Anche per le birre vale la regola del bicchiere adatto alla tipologia di birra; ci sono birre che devono preservare i profumi delicati e che prediligono bicchieri ad apertura stretta e birre che devono ossidarsi leggermente e necessitano bicchieri più ampi; io ritengo però che con 3-4 tipi di bicchieri si possa garantire un buon servizio per il 90% delle birre.

  • La presenza della schiuma sulla birra è necessaria?

Assolutamente! Se si esclude la tipologia delle Ale inglesi che per tradizione ne prevede pochissima (e infatti la birra si ossida leggermente) la schiuma serve per proteggere la birra dall’ossidazione che altera i profumi, soprattutto quelli legati ai luppoli.
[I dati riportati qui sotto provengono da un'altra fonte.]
(* ===== verification/KVCacheManager.v ===== *)
(** * The KV cache manager

    [vllm/vllm/v1/core/kv_cache_manager.py]: what the scheduler talks to.  It
    looks up the prefix-cache hit of a request, allocates slots for the tokens
    of a step or reports that they do not fit, and frees requests.  The
    coordinator and its pool are part of its state.

    The watermark is a fraction of the blocks in floating point; the number of
    blocks computed from it at start-up is a field.  The metadata that cache
    events are annotated with (kind and window of each group) is a field as
    well, since it depends on the class of a specification only. *)

From S2P Require Import Prelude FreeQueue Request BlockHash BlockMap BlockPool BlockPoolSpec CacheHit SingleTypeManager Coordinator.
Local Open Scope Z_scope.

(** ** Statistics *)

Record PrefixCacheStats : Type := mkStats {
  ps_reset : bool;
  ps_requests : Z;
  ps_queries : Z;
  ps_hits : Z;
  preempted_requests : Z;
  preempted_queries : Z;
  preempted_hits : Z;
}.

Definition new_stats : PrefixCacheStats := mkStats false 0 0 0 0 0 0.

(** [PrefixCacheStats.record] *)
Definition record_stats (num_tokens num_hits : Z) (preempted : bool) (s : PrefixCacheStats) : PrefixCacheStats :=
  if preempted then
    mkStats (ps_reset s) (ps_requests s) (ps_queries s) (ps_hits s)
      (preempted_requests s + 1) (preempted_queries s + num_tokens) (preempted_hits s + num_hits)
  else
    mkStats (ps_reset s) (ps_requests s + 1) (ps_queries s + num_tokens) (ps_hits s + num_hits)
      (preempted_requests s) (preempted_queries s) (preempted_hits s).

(** ** State *)

(** [KVCacheBlocks]: the shared empty object, or one built for a result. *)
Inductive ComputedBlocks : Type :=
  | EmptyBlocks
  | Blocks (blocks : list (list ref)).

Record KVCacheManager : Type := mkKV {
  max_model_len : Z;
  km_enable_caching : bool;
  km_enable_events : bool;
  log_stats : bool;
  prefix_cache_stats : option PrefixCacheStats;
  coordinator : Coordinator;
  watermark_blocks : Z;
  kv_cache_event_metadata : list (string * option Z);
}.

Definition set_coordinator (v : Coordinator) (k : KVCacheManager) : KVCacheManager :=
  mkKV (max_model_len k) (km_enable_caching k) (km_enable_events k) (log_stats k) (prefix_cache_stats k) v
    (watermark_blocks k) (kv_cache_event_metadata k).

Definition set_stats (v : option PrefixCacheStats) (k : KVCacheManager) : KVCacheManager :=
  mkKV (max_model_len k) (km_enable_caching k) (km_enable_events k) (log_stats k) v (coordinator k)
    (watermark_blocks k) (kv_cache_event_metadata k).

Definition set_pool (p : BlockPool) (k : KVCacheManager) : KVCacheManager :=
  set_coordinator (set_managers (single_type_managers (coordinator k)) p (coordinator k)) k.

Definition km_pool (k : KVCacheManager) : BlockPool := block_pool (coordinator k).

(** [KVCacheManager.__init__] *)
Definition new_kv_cache_manager (config : KVCacheConfig) (model_len sched_block_size hash_bs : Z)
    (max_in_flight_tokens : option Z) (caching use_eagle : bool) (num_prefill_lookahead : Z) (stats events : bool)
    (dcp pcp : Z) (metrics : option (list MetricsCall)) (watermark : Z) (metadata : list (string * option Z)) :
    result KVCacheManager :=
  let max_in_flight_tokens := default model_len max_in_flight_tokens in
  c ← get_kv_cache_coordinator config model_len max_in_flight_tokens use_eagle caching events dcp pcp
        sched_block_size hash_bs metrics num_prefill_lookahead;
  _ ← py_assert (0 <=? watermark);
  Ok (mkKV model_len caching events stats (if stats then Some new_stats else None) c watermark metadata).

(** ** Look-up *)

Definition empty_blocks (k : KVCacheManager) : list (list ref) := replicate (length (co_groups (coordinator k))) [].

(** The [blocks] of a [KVCacheBlocks] object. *)
Definition blocks_list (b : ComputedBlocks) (k : KVCacheManager) : list (list ref) :=
  match b with EmptyBlocks => empty_blocks k | Blocks l => l end.

Definition create_kv_cache_blocks (blocks : list (list ref)) : ComputedBlocks :=
  if existsb (λ bs, negb (py_len bs =? 0)) blocks then Blocks blocks else EmptyBlocks.

Definition make_prefix_cache_stats (k : KVCacheManager) : option PrefixCacheStats * KVCacheManager :=
  if log_stats k then (prefix_cache_stats k, set_stats (Some new_stats) k) else (None, k).

Definition prefix_cache_lookup_enabled (req : Request) (k : KVCacheManager) : bool :=
  km_enable_caching k && negb (skip_reading_prefix_cache req).

Definition record_prefix_cache_stats (req : Request) (num_hits : Z) (k : KVCacheManager) : result KVCacheManager :=
  if negb (log_stats k) || negb (prefix_cache_lookup_enabled req k) then Ok k
  else
    s ← unwrap AssertionError (prefix_cache_stats k);
    Ok (set_stats (Some (record_stats (num_tokens req) num_hits (0 <? num_preemptions req) s)) k).

Section Operations.
Context `{PoolEnv}.

(** The events for reused blocks, group by group. *)
Definition report_hit (groups : list KVCacheGroupSpec) (acc : BlockPool * Request) (ib : nat * list ref) :
    result (BlockPool * Request) :=
  let '(p, req) := acc in
  let '(i, bs) := ib in
  if py_len bs =? 0 then Ok (p, req)
  else
    g ← py_get groups (Z.of_nat i);
    emit_cached_block_events req (py_len bs) (spec_block_size (group_spec g)) (Z.of_nat i) p.

(** [report_full] is [request.kv_cache_report_mode == "full"]. *)
Definition get_computed_blocks (req : Request) (report_full : bool) (k : KVCacheManager) :
    result (ComputedBlocks * Z * Z * Request * KVCacheManager) :=
  if negb (prefix_cache_lookup_enabled req k) then Ok (EmptyBlocks, 0, 0, req, k)
  else
    let max_cache_hit_length := num_tokens req - 1 in
    '(computed_blocks, num_new_computed_tokens, num_uncached) ←
      coord_find_longest_cache_hit (RawHashes (block_hashes req)) max_cache_hit_length (coordinator k);
    '(p, req) ←
      (if (0 <? num_new_computed_tokens) && km_enable_events k && report_full
       then foldM (report_hit (co_groups (coordinator k))) (km_pool k, req) (imap pair computed_blocks)
       else Ok (km_pool k, req));
    let boundary := if num_uncached =? 0 then 0 else num_new_computed_tokens + num_uncached in
    Ok (create_kv_cache_blocks computed_blocks, num_new_computed_tokens, boundary, req, set_pool p k).

(** Without Mamba layers the connector uses the same look-up. *)
Definition get_computed_blocks_for_connector (req : Request) (report_full : bool) (k : KVCacheManager) :
    result (ComputedBlocks * Z * Z * bool * Request * KVCacheManager) :=
  '(blocks, n, boundary, req, k) ← get_computed_blocks req report_full k;
  Ok (blocks, n, boundary, false, req, k).

(** ** Allocation *)

(** [request.status in (RequestStatus.WAITING, RequestStatus.PREEMPTED)] *)
Definition is_waiting (req : Request) : bool :=
  bool_decide (status req = WAITING) || bool_decide (status req = PREEMPTED).

Definition allocate_slots (req : Request) (num_new_tokens num_new_computed_tokens : Z)
    (new_computed_blocks : option ComputedBlocks) (num_lookahead_tokens num_external_computed_tokens : Z)
    (delay_cache_blocks full_sequence_must_fit : bool) (reserved_blocks : Z) (has_scheduled_reqs : bool)
    (k : KVCacheManager) : result (option ComputedBlocks * Request * KVCacheManager) :=
  _ ← (if (num_new_tokens =? 0) && (num_external_computed_tokens =? 0) then Err ValueError else Ok tt);
  let computed := default EmptyBlocks new_computed_blocks in
  let new_computed_block_list := blocks_list computed k in
  let num_local_computed_tokens := num_computed_tokens req + num_new_computed_tokens in
  let total_computed_tokens :=
    Z.min (num_local_computed_tokens + num_external_computed_tokens) (max_model_len k) in
  let watermark := if has_scheduled_reqs && is_waiting req then watermark_blocks k else 0 in
  fits ← (if full_sequence_must_fit then
            let full_num_tokens := Z.min (num_tokens req) (max_model_len k) in
            n ← coord_get_num_blocks_to_allocate (request_id req) full_num_tokens new_computed_block_list
                  total_computed_tokens num_local_computed_tokens true (coordinator k);
            Ok (n + watermark <=? get_num_free_blocks (km_pool k))
          else Ok true);
  if negb fits then Ok (None, req, k)
  else
    let num_tokens_main_model := total_computed_tokens + num_new_tokens in
    let num_tokens_need_slot := Z.min (num_tokens_main_model + num_lookahead_tokens) (max_model_len k) in
    c ← coord_remove_skipped_blocks (request_id req)
          (Z.max 0 (total_computed_tokens - num_in_flight_tokens req)) (Some (num_prompt_tokens req)) (coordinator k);
    n ← coord_get_num_blocks_to_allocate (request_id req) num_tokens_need_slot new_computed_block_list
          (num_local_computed_tokens + num_external_computed_tokens) num_local_computed_tokens false c;
    if get_num_free_blocks (block_pool c) - reserved_blocks <? n + watermark
    then Ok (None, req, set_coordinator c k)
    else
      c ← (if match computed with EmptyBlocks => false | Blocks _ => true end || (0 <? num_external_computed_tokens)
           then coord_allocate_new_computed_blocks (request_id req) new_computed_block_list
                  num_local_computed_tokens num_external_computed_tokens c
           else Ok c);
      '(new_blocks, c) ← coord_allocate_new_blocks (request_id req) num_tokens_need_slot c;
      if negb (km_enable_caching k) || delay_cache_blocks
      then Ok (Some (create_kv_cache_blocks new_blocks), req, set_coordinator c k)
      else
        let to_cache := Z.min (total_computed_tokens + num_new_tokens) (num_tokens req) in
        '(req, c) ← coord_cache_blocks req to_cache c;
        Ok (Some (create_kv_cache_blocks new_blocks), req, set_coordinator c k).

(** ** Release and maintenance *)

Definition km_free (req : Request) (k : KVCacheManager) : result KVCacheManager :=
  c ← coord_free (request_id req) (coordinator k); Ok (set_coordinator c k).

Definition km_remove_skipped_blocks (rid : string) (processed_computed_tokens : Z) (num_prompt_tokens : option Z)
    (k : KVCacheManager) : result KVCacheManager :=
  c ← coord_remove_skipped_blocks rid processed_computed_tokens num_prompt_tokens (coordinator k);
  Ok (set_coordinator c k).

Definition km_cache_blocks (req : Request) (num_computed_tokens : Z) (k : KVCacheManager) : result (Request * KVCacheManager) :=
  if km_enable_caching k then
    '(req, c) ← coord_cache_blocks req num_computed_tokens (coordinator k); Ok (req, set_coordinator c k)
  else Ok (req, k).
Definition km_evict_blocks (block_ids : list Z) (k : KVCacheManager) : result KVCacheManager :=
  p ← evict_blocks block_ids (km_pool k); Ok (set_pool p k).

End Operations.

Definition km_pop_blocks_for_free (req : Request) (k : KVCacheManager) : list ref * KVCacheManager :=
  let '(blocks, c) := coord_pop_blocks_for_free (request_id req) (coordinator k) in
  (blocks, set_coordinator c k).

Definition km_reset_prefix_cache (k : KVCacheManager) : result (bool * KVCacheManager) :=
  let '(done, p) := reset_prefix_cache (km_pool k) in
  if negb done then Ok (false, set_pool p k)
  else if log_stats k then
    s ← unwrap AssertionError (prefix_cache_stats k);
    Ok (true, set_stats (Some (mkStats true (ps_requests s) (ps_queries s) (ps_hits s)
                                 (preempted_requests s) (preempted_queries s) (preempted_hits s))) (set_pool p k))
  else Ok (true, set_pool p k).

Definition km_get_num_common_prefix_blocks (rid : string) (k : KVCacheManager) : list Z * KVCacheManager :=
  let '(l, c) := coord_get_num_common_prefix_blocks rid (coordinator k) in (l, set_coordinator c k).

(** The annotation of an event with the kind and the window of its group. *)
Definition annotate (metadata : list (string * option Z)) (e : KVCacheEvent) : KVCacheEvent * option (string * option Z) :=
  match e with
  | BlockStored _ _ _ _ _ _ _ _ g =>
      (e, if (g <? 0) || (py_len metadata <=? g) then None else metadata !! Z.to_nat g)
  | _ => (e, None)
  end.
  • Birre chiare poco alcoliche, birre scure molto alcoliche… leggenda o verità?

Assolutamente falso! Il colore di una birra è dato sovente da una piccola quantità di malti tostati nella miscela; il grado alcolico è dato dalla quantità di malto utilizzato, non dalla composizione della miscela degli stessi; per fare un esempio, la Duvel è una birra di un bel dorato brillante con una testa di schiuma bianchissima, ed ha oltre otto gradi alcolici, mentre una classica Stout, nerissima, ne ha poco più della metà. Il consumatore è spesso ingannato perché in effetti diversi stili birrari di elevato grado alcolico, hanno colorazioni che vanno dall’ambrato carico al testa di moro, ma, ripeto, non è assolutamente scontato.

  • Chi serve birra raramente è preparato con dei corsi di formazione. Quanto incide nella degustazione una birra servita male, e in questo caso, come andrebbe servita?  

Un buon Publican deve assolutamente saper servire una birra correttamente, è il suo lavoro! Una birra servita male è assolutamente ‘non degustabile’ ma solo ‘bevibile’. Non ha senso degustare una tipologia di birra servita ad una temperatura sbagliata piuttosto che nel bicchiere sbagliato, o versata senza la sua corretta testa di schiuma. Inoltre il bicchiere deve essere sempre pulito e non lavato con brillantante, perché uccide la schiuma. Va sempre sciacquato prima di versare la birra.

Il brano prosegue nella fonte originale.